==== Data section
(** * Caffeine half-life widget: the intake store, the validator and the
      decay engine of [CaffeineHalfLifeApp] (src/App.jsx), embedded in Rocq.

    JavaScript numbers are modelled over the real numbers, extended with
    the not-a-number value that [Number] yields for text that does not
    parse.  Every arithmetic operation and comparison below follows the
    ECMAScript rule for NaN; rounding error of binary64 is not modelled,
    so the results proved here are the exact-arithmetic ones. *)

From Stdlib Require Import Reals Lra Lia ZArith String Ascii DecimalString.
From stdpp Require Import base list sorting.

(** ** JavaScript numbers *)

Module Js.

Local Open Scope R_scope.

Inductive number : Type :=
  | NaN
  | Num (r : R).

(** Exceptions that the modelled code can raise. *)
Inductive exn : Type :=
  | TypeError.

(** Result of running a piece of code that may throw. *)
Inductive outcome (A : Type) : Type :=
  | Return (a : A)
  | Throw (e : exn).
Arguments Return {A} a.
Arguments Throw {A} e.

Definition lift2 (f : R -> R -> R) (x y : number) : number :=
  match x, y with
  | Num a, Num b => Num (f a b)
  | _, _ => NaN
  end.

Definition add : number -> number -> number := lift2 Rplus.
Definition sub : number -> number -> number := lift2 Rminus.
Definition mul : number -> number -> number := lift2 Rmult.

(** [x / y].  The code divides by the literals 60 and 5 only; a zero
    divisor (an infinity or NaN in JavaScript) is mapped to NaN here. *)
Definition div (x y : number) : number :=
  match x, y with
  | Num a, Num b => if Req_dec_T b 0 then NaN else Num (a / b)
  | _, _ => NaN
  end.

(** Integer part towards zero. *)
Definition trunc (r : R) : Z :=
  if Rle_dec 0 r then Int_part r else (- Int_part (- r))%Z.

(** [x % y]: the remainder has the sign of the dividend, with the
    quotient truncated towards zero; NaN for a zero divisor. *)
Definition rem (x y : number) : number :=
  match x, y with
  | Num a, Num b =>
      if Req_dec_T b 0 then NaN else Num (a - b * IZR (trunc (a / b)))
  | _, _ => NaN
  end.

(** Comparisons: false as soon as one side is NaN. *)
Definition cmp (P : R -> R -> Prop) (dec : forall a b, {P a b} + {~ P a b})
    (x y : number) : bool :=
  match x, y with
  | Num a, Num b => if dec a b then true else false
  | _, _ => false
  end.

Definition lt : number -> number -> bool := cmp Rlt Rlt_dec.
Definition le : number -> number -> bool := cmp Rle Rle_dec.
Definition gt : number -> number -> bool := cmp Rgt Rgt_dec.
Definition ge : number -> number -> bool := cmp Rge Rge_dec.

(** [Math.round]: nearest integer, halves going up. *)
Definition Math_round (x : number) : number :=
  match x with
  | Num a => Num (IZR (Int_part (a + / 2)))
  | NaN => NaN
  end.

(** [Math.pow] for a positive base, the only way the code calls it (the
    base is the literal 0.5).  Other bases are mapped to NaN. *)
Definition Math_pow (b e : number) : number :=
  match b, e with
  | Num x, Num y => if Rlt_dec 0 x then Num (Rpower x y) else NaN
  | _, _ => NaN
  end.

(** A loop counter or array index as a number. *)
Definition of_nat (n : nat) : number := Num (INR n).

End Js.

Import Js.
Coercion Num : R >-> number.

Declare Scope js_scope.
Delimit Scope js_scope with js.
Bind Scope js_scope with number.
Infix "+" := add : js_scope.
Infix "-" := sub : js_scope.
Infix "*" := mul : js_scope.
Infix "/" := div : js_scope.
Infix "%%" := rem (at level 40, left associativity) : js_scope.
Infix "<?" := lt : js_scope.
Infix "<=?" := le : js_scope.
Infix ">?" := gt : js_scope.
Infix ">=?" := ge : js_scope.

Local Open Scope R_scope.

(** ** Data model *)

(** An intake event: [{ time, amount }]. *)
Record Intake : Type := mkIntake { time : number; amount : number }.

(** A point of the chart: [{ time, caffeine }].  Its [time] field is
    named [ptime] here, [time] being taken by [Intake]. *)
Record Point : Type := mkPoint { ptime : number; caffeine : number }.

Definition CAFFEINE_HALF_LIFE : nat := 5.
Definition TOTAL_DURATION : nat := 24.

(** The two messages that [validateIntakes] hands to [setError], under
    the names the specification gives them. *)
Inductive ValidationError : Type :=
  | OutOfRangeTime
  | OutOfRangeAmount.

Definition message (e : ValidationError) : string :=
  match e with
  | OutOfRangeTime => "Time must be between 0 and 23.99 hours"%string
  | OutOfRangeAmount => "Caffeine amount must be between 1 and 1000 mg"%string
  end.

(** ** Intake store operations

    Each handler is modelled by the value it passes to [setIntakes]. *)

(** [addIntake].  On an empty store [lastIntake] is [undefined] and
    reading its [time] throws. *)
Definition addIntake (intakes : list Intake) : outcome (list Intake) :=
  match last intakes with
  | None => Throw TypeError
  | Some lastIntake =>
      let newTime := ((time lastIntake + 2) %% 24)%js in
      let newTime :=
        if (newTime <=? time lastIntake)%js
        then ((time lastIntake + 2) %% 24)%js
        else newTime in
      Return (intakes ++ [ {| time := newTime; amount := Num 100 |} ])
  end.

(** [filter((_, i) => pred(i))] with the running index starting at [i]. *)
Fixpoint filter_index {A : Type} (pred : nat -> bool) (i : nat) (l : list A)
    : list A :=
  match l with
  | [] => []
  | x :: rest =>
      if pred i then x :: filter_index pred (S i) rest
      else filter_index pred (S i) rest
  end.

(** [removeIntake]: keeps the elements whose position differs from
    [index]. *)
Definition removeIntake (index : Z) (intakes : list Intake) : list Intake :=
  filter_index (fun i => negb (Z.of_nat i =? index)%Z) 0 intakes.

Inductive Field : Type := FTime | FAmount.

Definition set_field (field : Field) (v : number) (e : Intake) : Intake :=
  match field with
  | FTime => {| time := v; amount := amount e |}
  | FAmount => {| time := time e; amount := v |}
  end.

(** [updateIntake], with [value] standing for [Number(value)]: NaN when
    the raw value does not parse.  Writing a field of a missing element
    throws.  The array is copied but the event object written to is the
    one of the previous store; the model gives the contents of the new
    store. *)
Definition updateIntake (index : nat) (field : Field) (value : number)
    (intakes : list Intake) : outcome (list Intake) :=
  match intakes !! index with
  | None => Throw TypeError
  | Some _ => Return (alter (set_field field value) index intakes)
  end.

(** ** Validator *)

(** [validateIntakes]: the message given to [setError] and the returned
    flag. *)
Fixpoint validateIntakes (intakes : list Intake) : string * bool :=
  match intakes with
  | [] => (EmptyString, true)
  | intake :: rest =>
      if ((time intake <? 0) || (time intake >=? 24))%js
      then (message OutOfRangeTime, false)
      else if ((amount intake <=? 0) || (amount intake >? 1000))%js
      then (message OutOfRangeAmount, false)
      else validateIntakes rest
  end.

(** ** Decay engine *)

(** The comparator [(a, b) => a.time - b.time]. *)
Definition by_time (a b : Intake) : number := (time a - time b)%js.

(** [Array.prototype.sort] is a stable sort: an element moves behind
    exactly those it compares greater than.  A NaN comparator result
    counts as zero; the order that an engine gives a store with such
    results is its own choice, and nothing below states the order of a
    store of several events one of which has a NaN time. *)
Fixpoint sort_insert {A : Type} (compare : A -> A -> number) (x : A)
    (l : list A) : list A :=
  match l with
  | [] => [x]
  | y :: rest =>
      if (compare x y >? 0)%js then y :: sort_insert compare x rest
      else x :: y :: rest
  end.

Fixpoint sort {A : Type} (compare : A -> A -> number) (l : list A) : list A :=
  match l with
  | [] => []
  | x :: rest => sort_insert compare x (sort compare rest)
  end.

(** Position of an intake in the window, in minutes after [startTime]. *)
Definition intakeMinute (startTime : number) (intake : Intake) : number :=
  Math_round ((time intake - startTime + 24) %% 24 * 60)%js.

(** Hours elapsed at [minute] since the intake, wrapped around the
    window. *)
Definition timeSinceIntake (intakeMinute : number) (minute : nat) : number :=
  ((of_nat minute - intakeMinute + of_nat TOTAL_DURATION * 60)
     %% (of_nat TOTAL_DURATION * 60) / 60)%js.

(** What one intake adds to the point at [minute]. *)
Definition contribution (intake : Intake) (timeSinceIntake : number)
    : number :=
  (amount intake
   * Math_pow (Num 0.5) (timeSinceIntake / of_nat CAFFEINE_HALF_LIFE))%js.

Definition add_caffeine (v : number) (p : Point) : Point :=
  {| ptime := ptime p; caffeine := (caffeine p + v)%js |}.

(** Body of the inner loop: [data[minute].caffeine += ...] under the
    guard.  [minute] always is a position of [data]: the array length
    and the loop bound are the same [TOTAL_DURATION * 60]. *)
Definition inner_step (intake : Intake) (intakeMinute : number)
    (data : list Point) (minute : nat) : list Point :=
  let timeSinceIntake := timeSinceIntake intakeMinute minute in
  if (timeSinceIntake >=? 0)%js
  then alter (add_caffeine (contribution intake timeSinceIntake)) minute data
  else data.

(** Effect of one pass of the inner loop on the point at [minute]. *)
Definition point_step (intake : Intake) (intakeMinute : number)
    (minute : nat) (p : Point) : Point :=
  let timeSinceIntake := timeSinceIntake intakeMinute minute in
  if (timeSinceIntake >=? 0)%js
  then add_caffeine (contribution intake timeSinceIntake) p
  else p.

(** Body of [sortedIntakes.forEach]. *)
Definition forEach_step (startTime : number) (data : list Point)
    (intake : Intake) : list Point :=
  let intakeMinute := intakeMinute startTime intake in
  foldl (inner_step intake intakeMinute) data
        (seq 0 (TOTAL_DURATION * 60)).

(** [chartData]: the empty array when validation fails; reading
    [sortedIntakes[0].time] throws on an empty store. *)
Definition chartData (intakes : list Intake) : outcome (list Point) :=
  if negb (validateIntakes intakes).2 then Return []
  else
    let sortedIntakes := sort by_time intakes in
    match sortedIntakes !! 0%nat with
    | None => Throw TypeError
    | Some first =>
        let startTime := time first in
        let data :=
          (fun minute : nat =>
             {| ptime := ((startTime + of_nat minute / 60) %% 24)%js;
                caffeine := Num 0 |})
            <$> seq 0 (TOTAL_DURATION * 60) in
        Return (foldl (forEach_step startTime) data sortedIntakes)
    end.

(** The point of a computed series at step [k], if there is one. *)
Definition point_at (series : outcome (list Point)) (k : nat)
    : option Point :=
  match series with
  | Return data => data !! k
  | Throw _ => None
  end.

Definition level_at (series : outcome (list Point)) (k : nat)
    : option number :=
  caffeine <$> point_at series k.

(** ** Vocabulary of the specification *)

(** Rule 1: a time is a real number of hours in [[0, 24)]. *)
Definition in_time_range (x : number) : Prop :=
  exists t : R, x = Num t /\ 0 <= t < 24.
========
==== Data section
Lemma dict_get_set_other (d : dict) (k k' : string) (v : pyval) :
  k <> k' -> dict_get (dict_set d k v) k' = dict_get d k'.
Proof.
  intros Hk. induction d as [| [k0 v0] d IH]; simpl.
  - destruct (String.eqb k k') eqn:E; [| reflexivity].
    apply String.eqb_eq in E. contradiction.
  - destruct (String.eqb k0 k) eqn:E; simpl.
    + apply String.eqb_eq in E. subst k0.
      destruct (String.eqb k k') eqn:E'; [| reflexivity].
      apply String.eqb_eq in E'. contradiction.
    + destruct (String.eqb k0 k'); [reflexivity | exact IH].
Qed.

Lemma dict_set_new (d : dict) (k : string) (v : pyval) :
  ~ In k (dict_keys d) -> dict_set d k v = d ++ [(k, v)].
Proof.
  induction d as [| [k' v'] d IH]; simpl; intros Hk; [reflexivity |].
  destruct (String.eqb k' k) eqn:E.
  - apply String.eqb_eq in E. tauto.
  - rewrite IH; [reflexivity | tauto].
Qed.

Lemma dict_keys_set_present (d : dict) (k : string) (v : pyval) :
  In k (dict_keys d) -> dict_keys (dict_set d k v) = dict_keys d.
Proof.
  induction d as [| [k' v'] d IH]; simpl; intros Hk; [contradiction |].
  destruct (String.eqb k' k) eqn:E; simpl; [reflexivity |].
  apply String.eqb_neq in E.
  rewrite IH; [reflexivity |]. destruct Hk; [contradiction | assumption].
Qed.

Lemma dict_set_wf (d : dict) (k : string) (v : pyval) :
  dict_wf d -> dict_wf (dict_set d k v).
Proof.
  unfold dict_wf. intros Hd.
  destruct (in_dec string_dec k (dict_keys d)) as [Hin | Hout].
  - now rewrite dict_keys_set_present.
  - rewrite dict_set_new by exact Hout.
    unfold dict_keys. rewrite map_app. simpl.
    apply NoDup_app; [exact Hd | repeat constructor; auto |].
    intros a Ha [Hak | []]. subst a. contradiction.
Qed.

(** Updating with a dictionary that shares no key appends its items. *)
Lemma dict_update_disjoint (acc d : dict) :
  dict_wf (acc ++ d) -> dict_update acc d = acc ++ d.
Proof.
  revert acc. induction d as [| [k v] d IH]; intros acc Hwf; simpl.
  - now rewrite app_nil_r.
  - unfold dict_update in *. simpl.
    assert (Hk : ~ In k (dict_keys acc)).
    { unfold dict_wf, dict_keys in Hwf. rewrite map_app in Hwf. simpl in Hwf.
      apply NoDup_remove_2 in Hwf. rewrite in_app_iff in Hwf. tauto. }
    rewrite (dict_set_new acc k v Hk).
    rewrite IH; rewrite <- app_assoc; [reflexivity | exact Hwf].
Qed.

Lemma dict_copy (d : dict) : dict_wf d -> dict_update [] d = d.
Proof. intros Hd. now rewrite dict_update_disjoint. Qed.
========
Requirement:
Would you retype the lines above from the one with "Inductive outcome (A" down to the one with "Num (f a b)", word for word, both ends included and no other lines?

Task answer:
Inductive outcome (A : Type) : Type :=
  | Return (a : A)
  | Throw (e : exn).
Arguments Return {A} a.
Arguments Throw {A} e.

Definition lift2 (f : R -> R -> R) (x y : number) : number :=
  match x, y with
  | Num a, Num b => Num (f a b)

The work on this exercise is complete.